Tamsin Sealy, MSc Urban Planning
Why did you choose to study MSc Urban Planning?
I chose to study this course because I wanted to change careers and I had felt for a long time that planning looked like a really interesting and varied field. I chose this particular course because it was RTPI accredited and my research showed that this is essential for becoming a chartered town planner at a later date. The department also has a very good reputation in terms of teaching and employability.
What have you enjoyed most about the course?
I have enjoyed the variety in terms of module content and assessment methods, which allowed for me to develop a wide set of skills. Also, while it is sometimes challenging, the high inclusion of group work was excellent for learning because of the group's mix of newbies to planning and experienced practitioners.
I really enjoyed this mix of other students on the course and the wide range of experience and opinions they brought with them. I think the teaching has been excellent, with staff who genuinely care and have a real interest in planning. The use of real case studies and local site visits was also helpful for learning.
What has been your favourite module and why?
I enjoyed the Conservation Planning module most because I have a personal interest in heritage and architecture, so I found it especially engaging. I also liked how it combined more theoretical/philosophical debates with practical application, such as carrying out a Conservation Area Appraisal. I would also have to say that in terms of the most useful module, the IDQ module really provided the most tangible practical planning skills and knowledge.
Can you sum up your overall experience of being a UWE student?
It has been a great year, with the opportunity to meet lots of lovely people and be part of a university that does really seem to care about the student experience both during and after their studies. I did feel very supported by the faculty and that if I had any concerns, I would be listened to. It was obvious that previous feedback had informed the course design and will in the future.
What’s the best thing about studying in Bristol?
Bristol is just the best city in the UK right now. It has so much going on all year round, particularly centred around food, music and the arts. It's a creative, young and exciting city which I have never felt bored in. It's also really pretty in lots of areas, with loads of character. It often feels quite small and friendly, which is great for newcomers – I settled very easily when I moved here a few years ago.

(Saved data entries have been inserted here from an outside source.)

(* ===== verification/Poller.v ===== *)
(** The stand-alone confirmation poller ([internal/saga/confirm_poller.go]) and
    that it keeps a saga on track. *)

From S2P Require Import Prelude StateMachine Store Partner Steps Lease Executor SagaLog.
From S2P Require Import StepsCorrect ExecutorFacts RunFacts Legality CascadeCorrect Attempting.
From S2P Require Import Returns SagaInv Worker Api ApiFacts Scenario.

Local Open Scope Z_scope.
Local Open Scope go_scope.

(** [broadcastStatus] and the interface [partnerBlockchain]. *)
Record broadcastStatus := { bs_Confirmed : bool; bs_TxHash : string }.

Record partnerBlockchain (P : Type) := {
  pb_Status : string -> P -> result broadcastStatus * P }.
Arguments pb_Status {P} _.

Record ConfirmPoller (P : Type) := {
  cpl_Client : partnerBlockchain P;
  cpl_Interval : Z;
  cpl_MaxWait : Z }.
Arguments cpl_Client {P} _.
Arguments cpl_Interval {P} _.
Arguments cpl_MaxWait {P} _.

(** The status query in the call log, which knows the fuller answer of the
    gateway. *)
Definition log_status (h : string) (r : result broadcastStatus) : Call :=
  CStatus h (match r with
             | Ok st => Ok {| TxHash := bs_TxHash st; InMempool := false;
                              Confirmed := bs_Confirmed st |}
             | Err err => Err err
             end).

Section Poller.
Context {S P L : Type} `{GoStd} `{Store S} `{LeaseManager L} (env : nat -> Runtime).
Local Abbreviation W := (World S P L).

Definition persistConfirmed (txID : string) (sg : SagaState) : Go W (result unit) :=
let? tx := reading (LoadTx txID) in
run_in_tx env (fun rt =>
  (let newSaga := sg_advance sg StepLedger StateConfirmed (sg_Payload sg)
                    (sg_Version sg + 1) in
   match snd (Transition (sg_State sg) (sg_State newSaga)) with
   | Some err => tx_fail err
   | None =>
       let? _ := SaveSagaState newSaga in
       let? _ := UpdateTransactionStatus rt txID (sg_State newSaga) (tx_Version tx) in
       let! _ := AppendOutbox rt [confirmed_event rt txID sg] in
       tx_ret tt
   end)%tx).

Definition past_broadcast (s : State) : bool :=
match s with StateConfirmed | StateLedgered | StateCompleted => true | _ => false end.

(** The loop of [ConfirmPoller.Run]; [fuel] bounds the number of polls. *)
Fixpoint poll (p : ConfirmPoller P) (txID : string) (deadline : Z) (fuel : nat)
: Go W (result unit) :=
match fuel with
| O => diverge
| Datatypes.S fuel' =>
    let? sg := reading (LoadSagaState txID) in
    if past_broadcast (sg_State sg) then ret (Ok tt)
    else if negb (bool_decide (sg_State sg = StateBroadcasted))
    then ret (Err (New "confirm: saga not in broadcasted state"))
    else
      let txHash := payload_string (sg_Payload sg) "tx_hash" in
      if bool_decide (txHash = "") then ret (Err (New "confirm: missing tx_hash in saga payload"))
      else
        let! st := in_ext (invoke (pb_Status (cpl_Client p)) log_status txHash) in
        if match st with Ok st => bs_Confirmed st | Err _ => false end
        then persistConfirmed txID sg
        else
          let! rt := in_ext (runtime env) in
          if deadline <? rt_now rt then ret (Err (New "confirm: deadline exceeded"))
          else
            let! done := wait_or_done env in
            match done with
            | Some err => ret (Err err)
            | None => poll p txID deadline fuel'
            end
end.

Definition ConfirmPoller_Run (p : ConfirmPoller P) (txID : string) (fuel : nat)
: Go W (result unit) :=
let! rt := in_ext (runtime env) in
poll p txID (int64 (rt_now rt + cpl_MaxWait p)) fuel.
End Poller.

Section PollerFacts.
Context {P L : Type} `{GoStd} `{LeaseManager L} (env : nat -> Runtime).
Local Abbreviation W := (World MemStore P L).

(** The poller writes what the executor's inline confirmation writes. *)
Lemma persistConfirmed_inline txID sg (w : W) :
persistConfirmed env txID sg w = persistConfirmedInline env txID sg w.
Proof. reflexivity. Qed.

Lemma poll_spec (p : ConfirmPoller P) tx sg deadline fuel : forall (w : W) o w',
stored (tx_TxID tx) (w_store w) tx sg -> sg_State sg = StateBroadcasted ->
poll env p (tx_TxID tx) deadline fuel w = (o, w') ->
let h := payload_string (sg_Payload sg) "tx_hash" in
only_status h (w_ext w) (w_ext w') /\ mem_steps (w_store w') = mem_steps (w_store w) /\
((o = Returned (Ok tt) /\ confirmed h (x_calls (w_ext w')) /\ exists now,
    tables_set (tx_TxID tx) (tx_with_status tx StateConfirmed (tx_Version tx + 1) now)
      (sg_advance sg StepLedger StateConfirmed (sg_Payload sg) (sg_Version sg + 1))
      (w_store w) (w_store w')) \/
 ((o = Diverged \/ exists err, o = Returned (Err err)) /\
    tables_kept (w_store w) (w_store w'))).
Proof.
induction fuel as [|fuel IH]; intros w o w' Hst Hb Hrun h; cbn [poll] in Hrun.
{ unfold diverge in Hrun. simplify_eq. split_and!; [|done|by right; split; [left|]].
  exists []. by rewrite app_nil_r. }
assert (only_status h (w_ext w) (w_ext w)) as Hnil by (exists []; by rewrite app_nil_r).
unfold bind_err, bind at 1, reading in Hrun. cbn [LoadSagaState MemStore_Store] in Hrun.
unfold Mem.LoadSagaState in Hrun. rewrite (stored_sg _ _ _ _ Hst) in Hrun.
cbn beta iota in Hrun. rewrite Hb in Hrun. cbn [past_broadcast] in Hrun.
rewrite (bool_decide_eq_true_2 (StateBroadcasted = _)) in Hrun by done.
cbn [negb] in Hrun. fold h in Hrun.
destruct (bool_decide (h = "")).
{ unfold ret in Hrun. injection Hrun as <- <-.
  split_and!; [done|done|right; split; [by eauto|done]]. }
unfold bind at 1, in_ext at 1, zoom at 1, invoke at 1 in Hrun.
destruct (pb_Status (cpl_Client p) h (x_partners (w_ext w))) as [r q] eqn:Hs. cbn in Hrun.
set (w1 := set_ext _ w) in Hrun.
assert (only_status h (w_ext w) (w_ext w1)) as Hio1.
{ exists [log_status h r]. cbn. by split; [|repeat constructor]. }
destruct (match r with Ok st => bs_Confirmed st | Err _ => false end) eqn:Hconf.
- rewrite persistConfirmed_inline in Hrun.
  destruct (persistConfirmedInline_spec env tx sg (tx_TxID tx) w1)
    as (w2&now&E&[_ Hx]&_&Hsteps&Ht); [done..|].
  rewrite E in Hrun. injection Hrun as <- <-.
  assert (confirmed h (x_calls (w_ext w2))) as Hch.
  { rewrite Hx. apply confirmed_app. right. cbn. left. by destruct r. }
  split_and!; [|done|left; by eauto].
  destruct Hio1 as (l'&Hc&Hl'). exists l'. split; [|done]. by rewrite Hx.
- unfold bind at 1, in_ext at 1, zoom at 1, runtime at 1 in Hrun.
  set (w2 := set_ext _ w1) in Hrun.
  assert (only_status h (w_ext w) (w_ext w2)) as Hio2 by done.
  destruct (deadline <? _).
  { unfold ret in Hrun. injection Hrun as <- <-.
    split_and!; [done|done|right; split; [by eauto|done]]. }
  destruct (wait_or_done_spec env w2) as (w3&E&Hst3&Hio3&_).
  rewrite (bind_returned _ _ _ _ _ E) in Hrun.
  assert (only_status h (w_ext w) (w_ext w3)) as Hio13.
  { destruct Hio2 as (l'&Hc&Hl'). exists l'. split; [|done]. destruct Hio3 as [_ ->]. done. }
  destruct (rt_ctx _) as [cerr|].
  + unfold ret in Hrun. injection Hrun as <- <-. rewrite Hst3. cbn.
    split_and!; [done|done|]. right. split; [eauto|done].
  + assert (stored (tx_TxID tx) (w_store w3) tx sg) as Hst' by by rewrite Hst3.
    destruct (IH w3 o w' Hst' Hb Hrun) as (Hio4&Hs4&Hout).
    rewrite Hst3 in Hs4, Hout. cbn in Hs4, Hout.
    split_and!; [|done|done].
    destruct Hio13 as (l1&Hc1&Hl1), Hio4 as (l3&Hc3&Hl3').
    exists (l1 ++ l3). rewrite Hc3, Hc1, app_assoc. split; [done|by apply Forall_app].
Qed.

(** The saga of [t] is confirmed or further on its way forward. *)
Definition confirmed_saga (id : string) (s : MemStore) : Prop :=
exists sg, mem_sagas s !! id = Some sg /\ past_broadcast (sg_State sg) = true.

(** The hash of the broadcast the saga has on record. *)
Definition recorded_hash (id : string) (s : MemStore) : string :=
match mem_sagas s !! id with Some sg => payload_string (sg_Payload sg) "tx_hash" | None => "" end.

(** All that polling does: status queries for the recorded hash, and either no
  change or, after an answer that confirms it, the move from [BROADCASTED] to
  [CONFIRMED] in the two tables; the step rows stay. *)
Definition only_confirms (id : string) (w w' : W) : Prop :=
let h := recorded_hash id (w_store w) in
only_status h (w_ext w) (w_ext w') /\ mem_steps (w_store w') = mem_steps (w_store w) /\
(tables_kept (w_store w) (w_store w') \/
 exists tx sg now, stored id (w_store w) tx sg /\ sg_State sg = StateBroadcasted /\
   confirmed h (x_calls (w_ext w')) /\
   tables_set id (tx_with_status tx StateConfirmed (tx_Version tx + 1) now)
     (sg_advance sg StepLedger StateConfirmed (sg_Payload sg) (sg_Version sg + 1))
     (w_store w) (w_store w')).

Lemma only_confirms_nothing id (w w' : W) :
x_calls (w_ext w') = x_calls (w_ext w) -> w_store w' = w_store w -> only_confirms id w w'.
Proof.
intros Hx Hst. split_and!; [exists []; by rewrite app_nil_r|by rewrite Hst|left; by rewrite Hst].
Qed.

Lemma poll_correct (p : ConfirmPoller P) t deadline fuel (w : W) o w' :
sound t w -> poll env p (tx_TxID t) deadline fuel w = (o, w') ->
only_confirms (tx_TxID t) w w' /\ calls_ok t (w_ext w) (w_ext w') /\ sound t w' /\
(o = Returned (Ok tt) -> confirmed_saga (tx_TxID t) (w_store w')).
Proof.
intros Hs Hrun. pose proof Hs as (sg&st&v&u&Hst&Hsg&_&Hset).
destruct (decide (sg_State sg = StateBroadcasted)) as [Hb|Hb].
- destruct (poll_spec p (tx_with_status t st v u) sg deadline fuel w o w' Hst Hb Hrun)
    as (Hio&Hsteps&Hout).
  assert (on_track (tx_TxID t) sg (w_store w) (x_calls (w_ext w))) as Ht.
  { unfold settled in Hset. by rewrite Hb in Hset. }
  destruct (confirming_correct (tx_TxID t) w w' (tx_with_status t st v u) sg Hst Hb) as [Hok Hadv];
    [done|done|done|done| |].
  { destruct Hout as [(_&Hc&now&Htab)|(_&Hkept)]; [left; by exists now|by right]. }
  split_and!; [|by apply calls_ok_status in Hok|by eapply advanced_le; [|exact Hadv]; lia|].
  + unfold only_confirms, recorded_hash. rewrite (stored_sg _ _ _ _ Hst). cbv zeta.
    split_and!; [done|done|].
    destruct Hout as [(_&Hc&now&Htab)|(_&Hkept)]; [right; by eexists _, sg, now|by left].
  + intros ->. destruct Hout as [(_&_&now&[_ Hsgs])|([?|[? ?]]&_)]; [|done..].
    eexists. rewrite Hsgs. split; [apply lookup_insert_eq|done].
- destruct fuel as [|fuel]; cbn [poll] in Hrun.
  { unfold diverge in Hrun. injection Hrun as <- <-.
    split_and!; [by apply only_confirms_nothing|by exists []; rewrite app_nil_r|done|done]. }
  unfold bind_err, bind at 1, reading in Hrun. cbn [LoadSagaState MemStore_Store] in Hrun.
  unfold Mem.LoadSagaState in Hrun. rewrite (stored_sg _ _ _ _ Hst) in Hrun.
  cbn beta iota in Hrun. rewrite (bool_decide_eq_false_2 (sg_State sg = _)) in Hrun by done.
  destruct (past_broadcast (sg_State sg)) eqn:Hpast; cbn [negb] in Hrun;
    unfold ret in Hrun; injection Hrun as <- <-;
    (split_and!; [by apply only_confirms_nothing|by exists []; rewrite app_nil_r|done|]); [|done].
  intros _. exists sg. by split; [apply Hst|].
Qed.


Lemma poll_returns (p : ConfirmPoller P) tx sg deadline fuel : forall (w : W),
stored (tx_TxID tx) (w_store w) tx sg -> sg_State sg = StateBroadcasted ->
(exists i, (i < fuel)%nat /\ deadline < rt_now (env (x_tick (w_ext w) + 2 * i))) ->
exists r w', poll env p (tx_TxID tx) deadline fuel w = (Returned r, w').
Proof.
induction fuel as [|fuel IH]; intros w Hst Hb (i&Hi&Hlate); [lia|]. cbn [poll].
unfold bind_err, bind at 1, reading. cbn [LoadSagaState MemStore_Store].
unfold Mem.LoadSagaState. rewrite (stored_sg _ _ _ _ Hst). cbn beta iota. rewrite Hb.
cbn [past_broadcast]. rewrite (bool_decide_eq_true_2 (StateBroadcasted = _)) by done. cbn [negb].
set (h := payload_string _ _). destruct (bool_decide (h = "")); [by eexists _, _|].
unfold bind at 1, in_ext at 1, zoom at 1, invoke at 1.
destruct (pb_Status (cpl_Client p) h (x_partners (w_ext w))) as [r q].
set (w1 := set_ext _ w).
destruct (match r with Ok st => bs_Confirmed st | Err _ => false end).
{ rewrite persistConfirmed_inline.
  destruct (persistConfirmedInline_spec env tx sg (tx_TxID tx) w1) as (w2&now&->&_); [done..|].
  by eexists _, _. }
unfold bind at 1, in_ext at 1, zoom at 1, runtime at 1. set (w2 := set_ext _ w1).
destruct (deadline <? _) eqn:Hd; [by eexists _, _|].
destruct (wait_or_done_spec env w2) as (w3&E&Hst3&_&_). rewrite (bind_returned _ _ _ _ _ E).
unfold wait_or_done, bind, in_ext, zoom, runtime, ret in E. injection E as E3.
destruct (rt_ctx _); [by eexists _, _|]. apply IH; [by rewrite Hst3|done|].
destruct i as [|i].
- rewrite Nat.mul_0_r, Nat.add_0_r in Hlate. apply Z.ltb_ge in Hd.
  change (x_tick (w_ext w1)) with (x_tick (w_ext w)) in Hd. lia.
- exists i. split; [lia|]. rewrite <- E3. cbn [w_ext set_ext x_tick w2 w1].
  replace (Datatypes.S (Datatypes.S (x_tick (w_ext w))) + 2 * i)%nat
    with (x_tick (w_ext w) + 2 * Datatypes.S i)%nat by lia. done.
Qed.

(** The poller returns: when its clock passes the deadline by the poll
  number [fuel], no more polls than that are made, whatever the chain
  answers.  (The poll number [i] reads the clock [1 + 2 i] readings after
  the start.) *)
Theorem poller_returns (p : ConfirmPoller P) t fuel (w : W) :
sound t w ->
let start := x_tick (w_ext w) in
(exists i, (i < fuel)%nat /\
   int64 (rt_now (env start) + cpl_MaxWait p) < rt_now (env (start + 1 + 2 * i)%nat)) ->
exists r w', ConfirmPoller_Run env p (tx_TxID t) fuel w = (Returned r, w').
Proof.
intros (sg&st&v&u&Hst&Hsg&_&_) start (i&Hi&Hlate).
unfold ConfirmPoller_Run, bind, in_ext, zoom, runtime. set (w1 := set_ext _ w).
destruct (decide (sg_State sg = StateBroadcasted)) as [Hb|Hb].
- apply (poll_returns p (tx_with_status t st v u) sg); [done|done|]. exists i. split; [done|].
  cbn [w_ext set_ext x_tick w1]. fold start.
  by replace (Datatypes.S start + 2 * i)%nat with (start + 1 + 2 * i)%nat by lia.
- destruct fuel as [|fuel]; [lia|]. cbn [poll].
  unfold bind_err, bind at 1, reading. cbn [LoadSagaState MemStore_Store].
  unfold Mem.LoadSagaState. cbn [w_store set_ext w1]. rewrite (stored_sg _ _ _ _ Hst).
  cbn beta iota. rewrite (bool_decide_eq_false_2 (sg_State sg = _)) by done.
  destruct (past_broadcast (sg_State sg)); by eexists _, _.
Qed.
End PollerFacts.

(** ** A concrete poller

    The stub that never confirms leaves the saga in [BROADCASTED]; the poller
    then asks a gateway that does, or does not, confirm. *)

Definition unconfirmed_stub : StubConfig := {|
  sc_PolicyDecision := PolicyAllow; sc_PolicyError := None;
  sc_KytDecision := KytClear; sc_KytError := None;
  sc_BroadcastInMem := true; sc_BroadcastConfirmed := false; sc_BroadcastError := None;
  sc_SignError := None; sc_AuthorizeError := None; sc_CaptureError := None;
  sc_LedgerError := None |}.

Definition broadcast_world : World MemStore Stub NoopLease :=
  snd (Run calm_env (demo_exec calm_env unconfirmed_stub) "t1" "orch" 2 9 demo_world).

Lemma broadcast_world_sound : sound demo_tx broadcast_world.
Proof.
  apply (Run_correct calm_env (stub_clients unconfirmed_stub) DefaultConfig demo_tx "orch" 2 9
    demo_world Diverged); [exact demo_sound| |discriminate].
  vm_compute. reflexivity.
Qed.

Definition sample_poller (answer : bool) : ConfirmPoller Stub := {|
  cpl_Client := {| pb_Status h p := (Ok {| bs_Confirmed := answer; bs_TxHash := h |}, p) |};
  cpl_Interval := 5; cpl_MaxWait := 10 |}.


Lemma poller_returns_witness :
  exists r w', ConfirmPoller_Run calm_env (sample_poller false) "t1" 8 broadcast_world
    = (Returned r, w').
Proof.
  apply (poller_returns calm_env (sample_poller false) demo_tx 8 broadcast_world
    broadcast_world_sound).
  exists 7%nat. split; [lia|]. vm_compute. reflexivity.
Defined.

What extra-curricular opportunities have you been involved with?
Not too many, as I needed to work part-time as well. I did join the RTPI and took part in an RTPI South West consultation event.
What are your plans after you graduate?
I have started a graduate town planner position with the consultancy Arup in Bristol, so I hope to develop my skills, contribute to some interesting projects and work towards getting chartered n the next few years.
What tips would you give to new students?
I would say go in with an open mind and say yes to lots of opportunities that come up; it's a chance to develop your people skills and life experience as much as to get a degree. Don't ignore the future and post-graduation plans - try and reflect as you go on the bits you are enjoying, to help direct your job hunting once you finish.